Do we need a cyber NATO to address the changing threat landscape? [Q&A]
The threat landscape facing enterprises is changing constantly. In recent months, major vulnerabilities like Log4j and malware-based threats have demonstrated the need for organizations to move quickly in order to defend themselves.
Is the best way to stay on top of the most pressing threats to harness the power of the global cybersecurity community for defense in a sort of cyber NATO? We talked to SOC Prime CEO Andrii Bezverkhyi to find out.
BN: The threat landscape facing enterprises is changing constantly, how can security teams stay ahead of global threats?

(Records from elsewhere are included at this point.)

(** A pass whose body is a single removal call stops at the first removal
    that fails: the removals before it were issued, it was issued, and
    nothing after it. *)
Lemma rangeUntilError_stops (ev : string → Event) (op : W → string → option error * W)
    pre c post e w1 w2 st :
  removed_all op (world st) pre = Some w1 →
  op w1 c = (Some e, w2) →
  rangeUntilError (fun id => call (ev id) (fun w => op w id)) (pre ++ c :: post) st
  = (Ok (Some e), mkState w2 (trace st ++ map ev (pre ++ [c]))).
Proof.
  revert st. induction pre as [|x pre IH]; intros st Hpre Hc; simpl in *.
  - injection Hpre as <-. by rewrite (bind_Ok _ _ _ _ _ (call_run _ _ _ _ _ Hc)).
  - destruct (op (world st) x) as [[e'|] w'] eqn:Ex; [done|].
    rewrite (bind_Ok _ _ _ _ _ (call_run _ _ _ _ _ Ex)).
    rewrite (IH (mkState w' (trace st ++ [ev x]))); [|done..].
    simpl. by rewrite <- app_assoc.
Qed.

Lemma rangeUntilError_completes (ev : string → Event) (op : W → string → option error * W)
    ids w1 st :
  removed_all op (world st) ids = Some w1 →
  rangeUntilError (fun id => call (ev id) (fun w => op w id)) ids st
  = (Ok None, mkState w1 (trace st ++ map ev ids)).
Proof.
  revert st. induction ids as [|x ids IH]; intros st Hids; simpl in *.
  - injection Hids as <-. rewrite app_nil_r. by destruct st.
  - destruct (op (world st) x) as [[e'|] w'] eqn:Ex; [done|].
    rewrite (bind_Ok _ _ _ _ _ (call_run _ _ _ _ _ Ex)).
    rewrite (IH (mkState w' (trace st ++ [ev x]))); [|done].
    simpl. by rewrite <- app_assoc.
Qed.

Lemma removable_cons d img images :
  removable d (img :: images)
  = if keepImage d (blueprintOf img) then removable d images else img :: removable d images.
Proof.
  unfold removable. rewrite filter_cons.
  destruct (keepImage d (blueprintOf img)); by case_decide.
Qed.

Lemma removeImage_kept d img st :
  keepImage d (blueprintOf img) = true →
  removeImage d img st
  = (Ok None, mkState (world st) (trace st ++ imagePassEvents d [img])).
Proof.
  intros Hk. unfold removeImage, imagePassEvents, Builder_log, log_Printf. simpl.
  rewrite Hk. destruct (debugLogging d); simpl; [done|].
  rewrite app_nil_r. by destruct st.
Qed.

Lemma removeImage_not_kept d img :
  keepImage d (blueprintOf img) = false →
  removeImage d img = ImageRemove (img_ID img) true.
Proof. intros Hk. unfold removeImage. by rewrite Hk. Qed.

Lemma imagePassEvents_not_kept d img :
  keepImage d (blueprintOf img) = false →
  imagePassEvents d [img] = [EvImageRemove (img_ID img) true].
Proof. intros Hk. unfold imagePassEvents. simpl. by rewrite Hk. Qed.

Lemma imagePassEvents_app d l1 l2 :
  imagePassEvents d (l1 ++ l2) = imagePassEvents d l1 ++ imagePassEvents d l2.
Proof. apply flat_map_app. Qed.

Lemma rangeUntilError_cons {A} (body : A → M W (option error)) x rest :
  rangeUntilError body (x :: rest)
  = (err <- body x ;;
     match err with
     | Some e => ret (Some e)
     | None => rangeUntilError body rest
     end).
Proof. reflexivity. Qed.

Lemma removeImages_range_stops d pre c post e w1 w2 st :
  keepImage d (blueprintOf c) = false →
  removed_all (fun w id => rt_ImageRemove w id true) (world st)
    (map img_ID (removable d pre)) = Some w1 →
  rt_ImageRemove w1 (img_ID c) true = (Some e, w2) →
  rangeUntilError (removeImage d) (pre ++ c :: post) st
  = (Ok (Some e), mkState w2 (trace st ++ imagePassEvents d (pre ++ [c]))).
Proof.
  intros Hc. revert st. induction pre as [|x pre IH]; intros st Hpre Hfail.
  - injection Hpre as <-.
    change ([] ++ c :: post) with (c :: post). change ([] ++ [c]) with [c].
    rewrite rangeUntilError_cons, (removeImage_not_kept _ _ Hc).
    unfold ImageRemove. rewrite (bind_Ok _ _ _ _ _ (call_run _ _ _ _ _ Hfail)).
    by rewrite (imagePassEvents_not_kept _ _ Hc).
  - rewrite removable_cons in Hpre.
    change ((x :: pre) ++ c :: post) with (x :: (pre ++ c :: post)).
    change ((x :: pre) ++ [c]) with ([x] ++ (pre ++ [c])).
    rewrite imagePassEvents_app, rangeUntilError_cons.
    destruct (keepImage d (blueprintOf x)) eqn:Hx.
    + rewrite (bind_Ok _ _ _ _ _ (removeImage_kept d x st Hx)). cbv beta iota.
      rewrite (IH (mkState (world st) _) Hpre Hfail). simpl trace.
      by rewrite <- app_assoc.
    + simpl in Hpre.
      destruct (rt_ImageRemove (world st) (img_ID x) true) as [[e'|] w'] eqn:Ex; [done|].
      rewrite (removeImage_not_kept _ _ Hx). unfold ImageRemove.
      rewrite (bind_Ok _ _ _ _ _ (call_run _ _ _ _ _ Ex)). cbv beta iota.
      rewrite (IH (mkState w' _) Hpre Hfail). simpl trace.
      rewrite (imagePassEvents_not_kept _ _ Hx). by rewrite <- app_assoc.
Qed.

Lemma Builder_log_runs d msg :
  runs (W := W) (fun ev => match ev with EvLog _ => True | _ => False end)
    (Builder_log d msg).
Proof. unfold Builder_log, log_Printf. repeat runs_step; done. Qed.

(** Each pass starts with its listing; what follows are its removals. *)
Lemma removeContainers_shape st :
  ∃ r evs st', removeContainers st = (Ok r, st') ∧
    trace st' = trace st ++ EvContainerList true (label complementLabel) :: evs ∧
    Forall (fun ev => match ev with EvContainerRemove _ _ => True | _ => False end) evs.
Proof.
  unfold removeContainers, ContainerList.
  destruct (rt_ContainerList (world st) true (label complementLabel)) as [[cs|e] w] eqn:E;
    rewrite (bind_Ok _ _ _ _ _ (call_run _ _ _ _ _ E)).
  - destruct (runs_rangeUntilError
                (fun ev => match ev with EvContainerRemove _ _ => True | _ => False end)
                (fun c => ContainerRemove c true) cs
                (fun c => runs_call _ _ _ I)
                (mkState w (trace st ++ [EvContainerList true (label complementLabel)])))
      as (r & evs & st' & Er & T & F).
    exists r, evs, st'. split; [done|]. split; [|done].
    rewrite T. simpl. by rewrite <- app_assoc.
  - exists (Some e), [], (mkState w (trace st ++ [EvContainerList true (label complementLabel)])).
    by split.
Qed.

Lemma removeNetworks_shape st :
  ∃ r evs st', removeNetworks st = (Ok r, st') ∧
    trace st' = trace st ++ EvNetworkList (label complementLabel) :: evs ∧
    Forall (fun ev => match ev with EvNetworkRemove _ => True | _ => False end) evs.
Proof.
  unfold removeNetworks, NetworkList.
  destruct (rt_NetworkList (world st) (label complementLabel)) as [[ns|e] w] eqn:E;
    rewrite (bind_Ok _ _ _ _ _ (call_run _ _ _ _ _ E)).
  - destruct (runs_rangeUntilError
                (fun ev => match ev with EvNetworkRemove _ => True | _ => False end)
                NetworkRemove ns (fun n => runs_call _ _ _ I)
                (mkState w (trace st ++ [EvNetworkList (label complementLabel)])))
      as (r & evs & st' & Er & T & F).
    exists r, evs, st'. split; [done|]. split; [|done].
    rewrite T. simpl. by rewrite <- app_assoc.
  - exists (Some e), [], (mkState w (trace st ++ [EvNetworkList (label complementLabel)])).
    by split.
Qed.

Lemma removeImage_runs d img :
  runs (fun ev => match ev with EvImageRemove _ _ | EvLog _ => True | _ => False end)
    (removeImage d img).
Proof.
  unfold removeImage, ImageRemove, Builder_log, log_Printf. repeat runs_step; done.
Qed.

Lemma removeImages_shape d st :
  ∃ r evs st', removeImages d st = (Ok r, st') ∧
    trace st' = trace st ++ EvImageList (label complementLabel) :: evs ∧
    Forall (fun ev => match ev with EvImageRemove _ _ | EvLog _ => True | _ => False end) evs.
Proof.
  unfold removeImages, ImageList.
  destruct (rt_ImageList (world st) (label complementLabel)) as [[imgs|e] w] eqn:E;
    rewrite (bind_Ok _ _ _ _ _ (call_run _ _ _ _ _ E)).
  - destruct (runs_rangeUntilError _ (removeImage d) imgs (removeImage_runs d)
                (mkState w (trace st ++ [EvImageList (label complementLabel)])))
      as (r & evs & st' & Er & T & F).
    exists r, evs, st'. split; [done|]. split; [|done].
    rewrite T. simpl. by rewrite <- app_assoc.
  - exists (Some e), [], (mkState w (trace st ++ [EvImageList (label complementLabel)])).
    by split.
Qed.

(** The log line of [Cleanup] after a pass. *)
Lemma cleanup_log_shape (d : Builder) (what : string) (r : option error) (st : State W) :
  ∃ evs st', match r with
             | Some e => Builder_log d (what +:+ e)
             | None => ret tt
             end st = (Ok tt, st') ∧
    world st' = world st ∧ trace st' = trace st ++ evs ∧
    Forall (fun ev => match ev with EvLog _ => True | _ => False end) evs.
Proof.
  destruct r as [e|]; [unfold Builder_log, log_Printf; destruct (debugLogging d)|].
  - exists [EvLog (what +:+ e)], (mkState (world st) (trace st ++ [EvLog (what +:+ e)])).
    repeat split; by repeat constructor.
  - exists [], st. rewrite app_nil_r. by repeat split.
  - exists [], st. rewrite app_nil_r. by repeat split.
Qed.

AB: Industry research shows that the majority of vulnerabilities (58 percent) are exploited as zero-days before the patch release while 42 percent are exploited after. For these non-zero-day vulnerabilities, there is a very small window (often only hours or a few days) between when the patch is released and the first observed instance of attacker exploitation.
In addition, last year set the record for the number of zero-day vulnerabilities identified in a 12-month period, with a 50 percent increase in the number of zero-days challenging the cyber domain as compared to 2020.

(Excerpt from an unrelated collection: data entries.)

(** * Stripe subscription synchronisation: a shallow embedding

    This development embeds [src/services/StripeSubscriptionSyncService.ts]
    (class [StripeService]) and the record types of
    [src/types/billing.subscription.types.ts].

    The service is asynchronous TypeScript that talks to a payment gateway,
    three Mongoose collections and a logger.  Each [async] method becomes a
    computation in a state-and-exception monad over a [World]; an exception
    leaves the effects performed before it in place, exactly as a JavaScript
    [throw] does. *)

From Stdlib Require Import String Ascii ZArith List Bool Lia.
Import ListNotations.

Local Open Scope string_scope.
Local Open Scope Z_scope.

(** ** Errors and the logger *)

(** [new Error(message)].  The [stack] property only feeds the [location]
    field of a log entry and is not represented. *)
Record Error : Type := mkError { message : string }.

(** The result of a call that may throw. *)
Definition Exc (A : Type) : Type := (Error + A)%type.

(** [Logger.error({location, message})] and [Logger.log({message})]. *)
Inductive LogEntry : Type :=
| LogError (msg : string)
| LogInfo (msg : string).

(** The messages the service throws, named after the error taxonomy. *)
Definition UninitializedGateway : Error :=
  mkError "Stripe instance is not initialized.".

Definition AlreadyLinked (field externalId : string) : Error :=
  mkError ("A mapping for " ++ field ++ " " ++ externalId ++ " already exists.").

Definition MappingNotFound (field externalId : string) : Error :=
  mkError ("No mapping found for " ++ field ++ ": " ++ externalId).

Definition NotFound (stripeCustomerId : string) : Error :=
  mkError ("No participant found for stripeCustomerId: " ++ stripeCustomerId).

Definition CustomerDeleted : Error :=
  mkError "Customer has been deleted".

Definition UnresolvableCustomer : Error :=
  mkError "Unable to retrieve customer ID".

Definition SubscriptionRecordNotFound (stripeId : string) : Error :=
  mkError ("Subscription with stripeId " ++ stripeId
           ++ " not found in the database.").

Definition InvalidSubscriptionId : Error :=
  mkError "Can't unregister subscription: Subscription ID is missing or invalid.".

Definition SubscriptionNotFound : Error :=
  mkError "Can't register subscription: Subscription not found or invalid.".

(** JavaScript truthiness of a string: only the empty string is falsy. *)
Definition truthy (s : string) : bool := negb (s =? "")%string.

(** ** Dates *)

(** A [Date] holds a time value in milliseconds since the epoch, or [NaN]
    (an invalid date), here [None]. *)
Record Date : Type := mkDate { timeValue : option Z }.

(** [new Date(v)] for an integral number [v]: the time value is
    [TimeClip(v)], which is [NaN] beyond 8.64e15 ms. *)
Definition maxTimeValue : Z := 8640000000000000.

Definition new_Date (v : Z) : Date :=
  mkDate (if Z.abs v <=? maxTimeValue then Some v else None).

(** Calendar fields of a time value (the UTC reading that
    [Date.prototype.toISOString] prints). *)
Record UTCFields : Type := mkUTC {
  utcYear : Z; utcMonth : Z; utcDay : Z;
  utcHours : Z; utcMinutes : Z; utcSeconds : Z; utcMilliseconds : Z }.

Definition msPerDay : Z := 86400000.

(** Civil date of a day number counted from 1970-01-01 (proleptic Gregorian
    calendar, eras of 400 years starting on March 1st). *)
Definition civil_from_days (day : Z) : Z * Z * Z :=
  let z := day + 719468 in
  let era := z / 146097 in
  let doe := z - era * 146097 in
  let yoe := (doe - doe / 1460 + doe / 36524 - doe / 146096) / 365 in
  let doy := doe - (365 * yoe + yoe / 4 - yoe / 100) in
  let mp := (5 * doy + 2) / 153 in
  let d := doy - (153 * mp + 2) / 5 + 1 in
  let m := if mp <? 10 then mp + 3 else mp - 9 in
  let y := yoe + era * 400 in
  ((if m <=? 2 then y + 1 else y), m, d).

(** Day number of a civil date: the inverse reading, as [Date.UTC] does. *)
Definition days_from_civil (y m d : Z) : Z :=
  let y' := if m <=? 2 then y - 1 else y in
  let era := y' / 400 in
  let yoe := y' - era * 400 in
  let doy := (153 * (if 2 <? m then m - 3 else m + 9) + 2) / 5 + d - 1 in
  let doe := yoe * 365 + yoe / 4 - yoe / 100 + doy in
  era * 146097 + doe - 719468.

Definition utcFields (t : Z) : UTCFields :=
  let day := t / msPerDay in
  let r := t mod msPerDay in
  let '(y, m, d) := civil_from_days day in
  mkUTC y m d (r / 3600000) ((r / 60000) mod 60) ((r / 1000) mod 60)
        (r mod 1000).

(** Whether a test holds on each of [n] consecutive days from [day]. *)
Fixpoint all_days (n : nat) (day : Z) (test : Z -> bool) : bool :=
  match n with
  | O => true
  | S n' => test day && all_days n' (day + 1) test
  end.

(** [Date.UTC(year, month, day, hours, minutes, seconds)] with the month
    counted from 1, as it is written in an ISO instant. *)
Definition Date_UTC (y m d hh mm ss : Z) : Z :=
  days_from_civil y m d * msPerDay + hh * 3600000 + mm * 60000 + ss * 1000.

(** The calendar reading of a [Date]; [None] for an invalid date. *)
Definition toUTC (d : Date) : option UTCFields :=
  option_map utcFields (timeValue d).

(** ** Domain records ([billing.subscription.types.ts]) *)

Inductive SubscriptionType : Type := limitDate | payAmount | usageCount.

Record SubscriptionDetail : Type := mkDetail {
  d_limitDate : option Date;
  d_payAmount : option Z;
  d_usageCount : option Z;
  startDate : Date;
  endDate : option Date }.

Record Subscription : Type := mkSubscription {
  _id : option string;
  stripeId : option string;
  isActive : bool;
  participant : string;
  subscriptionType : SubscriptionType;
  resource : option string;
  resources : option (list string);
  details : SubscriptionDetail }.

(** ** Provider objects *)

(** An expanded customer object: which of the properties [deleted] and [id]
    it carries, and their values. *)
Record CustomerObject : Type := mkCustomerObject {
  deleted : option bool;
  id : option string }.

(** [string | Stripe.Customer | Stripe.DeletedCustomer], and the [null] the
    code guards against. *)
Inductive CustomerRef : Type :=
| CustomerId (s : string)
| CustomerExpanded (o : CustomerObject)
| CustomerNull.

(** The fields of [Stripe.Subscription] the service reads. *)
Record RawSubscription : Type := mkRaw {
  sub_id : string;
  status : string;
  customer : CustomerRef;
  current_period_start : Z;
  current_period_end : Z }.

(** [Stripe.Customer] as returned by [customers.create]. *)
Record Customer : Type := mkCustomer {
  cus_id : string;
  cus_email : string }.

(** [Stripe.Event]: its [type] and [data.object]. *)
Record Event : Type := mkEvent {
  event_type : string;
  data_object : RawSubscription }.

(** The Stripe client: the two calls the service makes.  Each may throw. *)
Record Stripe : Type := mkStripe {
  customers_create : string -> Exc Customer;
  subscriptions_retrieve : string -> Exc RawSubscription }.

(** ** The identity-mapping collections *)

(** A document of [CustomerParticipantMap] or
    [ConnectedAccountParticipantMap]: a participant and the external id
    ([stripeCustomerId], respectively [stripeAccount]). *)
Record Mapping : Type := mkMapping {
  m_participant : string;
  externalId : string }.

The net result is that the time needed to proactively detect and mitigate emerging threats is shrinking. With a talent shortage that is only getting worse and is exacerbated by burnout among SOC analysts who are struggling to keep up with a higher volume of threats, now more than ever, security organizations need to harness tools and techniques at their disposal and tap into the power of the broader community.
BN: As the innovation economy continues to accelerate, what needs to be done to tip the scale for the good guys?
AB: One of the most effective ways to stay on top of evolving threats is to harness the power of collaboration.
The premise is simple. No single organization can marshal the resources equivalent to an enabled and collaborative, global cybersecurity community. Threat hunters all over the world build detections in a matter of hours that help confirm the exploitation of vulnerabilities. This allows organizations to quickly execute threat hunting tasks on particular actively exploited vulnerabilities and immediately engage in remediation activities necessary to ensure security. The key is in harnessing the power of collaborative cyber defense -- something akin to creating a Cyber NATO.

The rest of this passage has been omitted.